Les Soeurs fondèrent des Maisons en Espagne (1881), en Belgique (1894), en Angleterre (1895), aux Pays-Bas (1903) et aux Etats-Unis (1908). Les Pères s'établirent en Espagne (1880), aux Pays-Bas (1892), en Angleterre (1894) et aux Etats-Unis (1905). Cela obligea la Congrégation à se diviser en Provinces. Les Frères le firent, mais pas les Soeurs. Les Soeurs gardèrent la Règle de 1825 tandis que les Frères se dotèrent d'une nouvelle Règle en 1908 dans le but de devenir une Communauté internationale. Mais cela ne signifiait pas que les Soeurs étaient en retard sur d'autres terrains. L'éducation resta leur souci le plus important et bien des progrès furent accomplis en éducation. Les oeuvres en dehors de l’Europe prirent de l’extension. En 1883, les premières Soeurs partirent pour la Bolivie. Pendant cette même période, les Frères partirent pour le Pérou (1885), les Iles Cook (1894) et le Mexique (1909). En 1907, le Pape Pie X et le Père Général chargèrent le Père Mateo Crawley-Boevey de prêcher, partout dans le monde, l'Intronisation du Sacré Coeur dans les foyers. Cette forme d'apostolat familial devint une organisation s'étendant au monde entier et une des activités les plus florissantes de notre Congrégation. Une autre manière de propager la dévotion aux Sacrés Coeurs et de faire connaître notre Congrégation fut la publication de revues. Parmi celles-ci, les Annales des Sacrés-Coeurs méritent une mention spéciale.

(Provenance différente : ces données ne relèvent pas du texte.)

(* ===== verification/DispatchProofs.v ===== *)
(** Dispatch, completion, metering and payouts: the guarantee they keep and what
    they compute. *)
From S2P Require Import Prelude Float64 Workload Sounding Registry Scheduler Database Lifecycle.
From S2P Require Import Effects Encoding Sha256 Token Allowlist Orchestrator Samples OrchestratorProofs Submission Reroute Dispatch.
Import Types.
Local Open Scope string_scope.
Local Open Scope list_scope.
Local Open Scope Z_scope.

(** ** The guarantee *)

Lemma update_jobs_step (now : Z) ids (d0 d : DB) guard f :
  (forall d j, guard j = true -> nodes d = nodes d0 -> job_step now d j (f j)) -> nodes d = nodes d0 ->
  rtc step (d, now) (update_jobs ids guard f d, now).
Proof.
  intros Hf. unfold update_jobs. revert d. induction ids as [|id ids IH]; intros d Hd; simpl;
    [apply rtc_refl|].
  etrans; [apply (update_job_step now d id guard f); eauto|].
  apply IH. rewrite <- Hd. unfold update_job. by repeat case_match.
Qed.

Lemma safe_PollScheduledJobs `{MapOrder} node : safe (PollScheduledJobs node).
Proof.
  unfold PollScheduledJobs. apply safe_bind; [apply safe_query|]. intros rows.
  destruct (rows.*1) as [|x ids]; [apply safe_ret|].
  apply safe_bind; [|intros ?; apply safe_ret]. apply safe_exec. intros now d. simpl.
  apply (update_jobs_step now (x :: ids) d); [|done]. intros d' j Hg Hn.
  unfold has_status in Hg. reflect_bools. apply js_dispatch with node; [done|].
  unfold not_self_print. by rewrite Hn.
Qed.

Lemma triple_ComputeMetering id : triple (job_at id completed) (ComputeMetering id) (fun _ _ => True).
Proof.
  assert (Hst : stable (job_at id completed)) by (by apply stable_job_at).
  assert (Hsafe : forall A (m : M A), safe m -> triple (job_at id completed) m (fun _ _ => True)).
  { intros A m Hm. by eapply triple_conseq. }
  eapply triple_bind; [apply (safe_frame _ _ Hst), safe_try, safe_query_row|done|].
  intros r. change (triple (job_at id completed) (match r with
    | Ok mi => match mi_cpuCores mi, mi_ramMB mi with
        | Some cpuCores, Some ramMB => rows ← query current_rates;
            sql_insert_metering id (metering_amounts mi cpuCores ramMB rows)
        | _, _ => fail (ErrGo "cannot scan NULL") end
    | Err ErrNoRows => mret tt
    | Err e => fail e end) (fun _ _ => True)).
  destruct r as [mi|e]; [|destruct e; apply Hsafe; [apply safe_ret|apply safe_fail..]].
  destruct (mi_cpuCores mi) as [c|]; [|apply Hsafe, safe_fail].
  destruct (mi_ramMB mi) as [r|]; [|apply Hsafe, safe_fail].
  eapply triple_bind; [apply (safe_frame _ _ Hst), safe_query|done|]. intros rows.
  apply triple_stmt; [done|done|]. intros now d a d' (j & Hj & Hs). simpl in Hj.
  case_bool_decide; simpl; [|done]. destruct (job_metering d !! id) eqn:Hm; intros [= <- <-];
    (split; [|done]); [apply rtc_refl|].
  apply rtc_once, step_metering with j; auto; unfold metering_amounts;
    destruct (collect_rates rows); done.
Qed.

Pendant cette période de croissance et d'expansion, toutes les Communautés religieuses commencèrent à définir leur spiritualité propre dans une Règle de Vie. En 1898, notre Congrégation se dota d'un nouveau livre : "Le Religieux des Sacrés-Coeurs". Ce livre donne une description détaillée de ce qu'on entend exactement par "dévotion aux Sacrés-Coeurs". Ce livre fut en usage jusqu'après la Seconde Guerre Mondiale. Il n'était pas permis d'y changer la moindre chose ! En général, notre Congrégation réagit d'une manière conservatrice aux signes des temps. La preuve en est que le Gouvernement Général des Pères se tint d'une manière écrasante au côté de Pie X quand, en 1907, il rejeta catégoriquement le modernisme.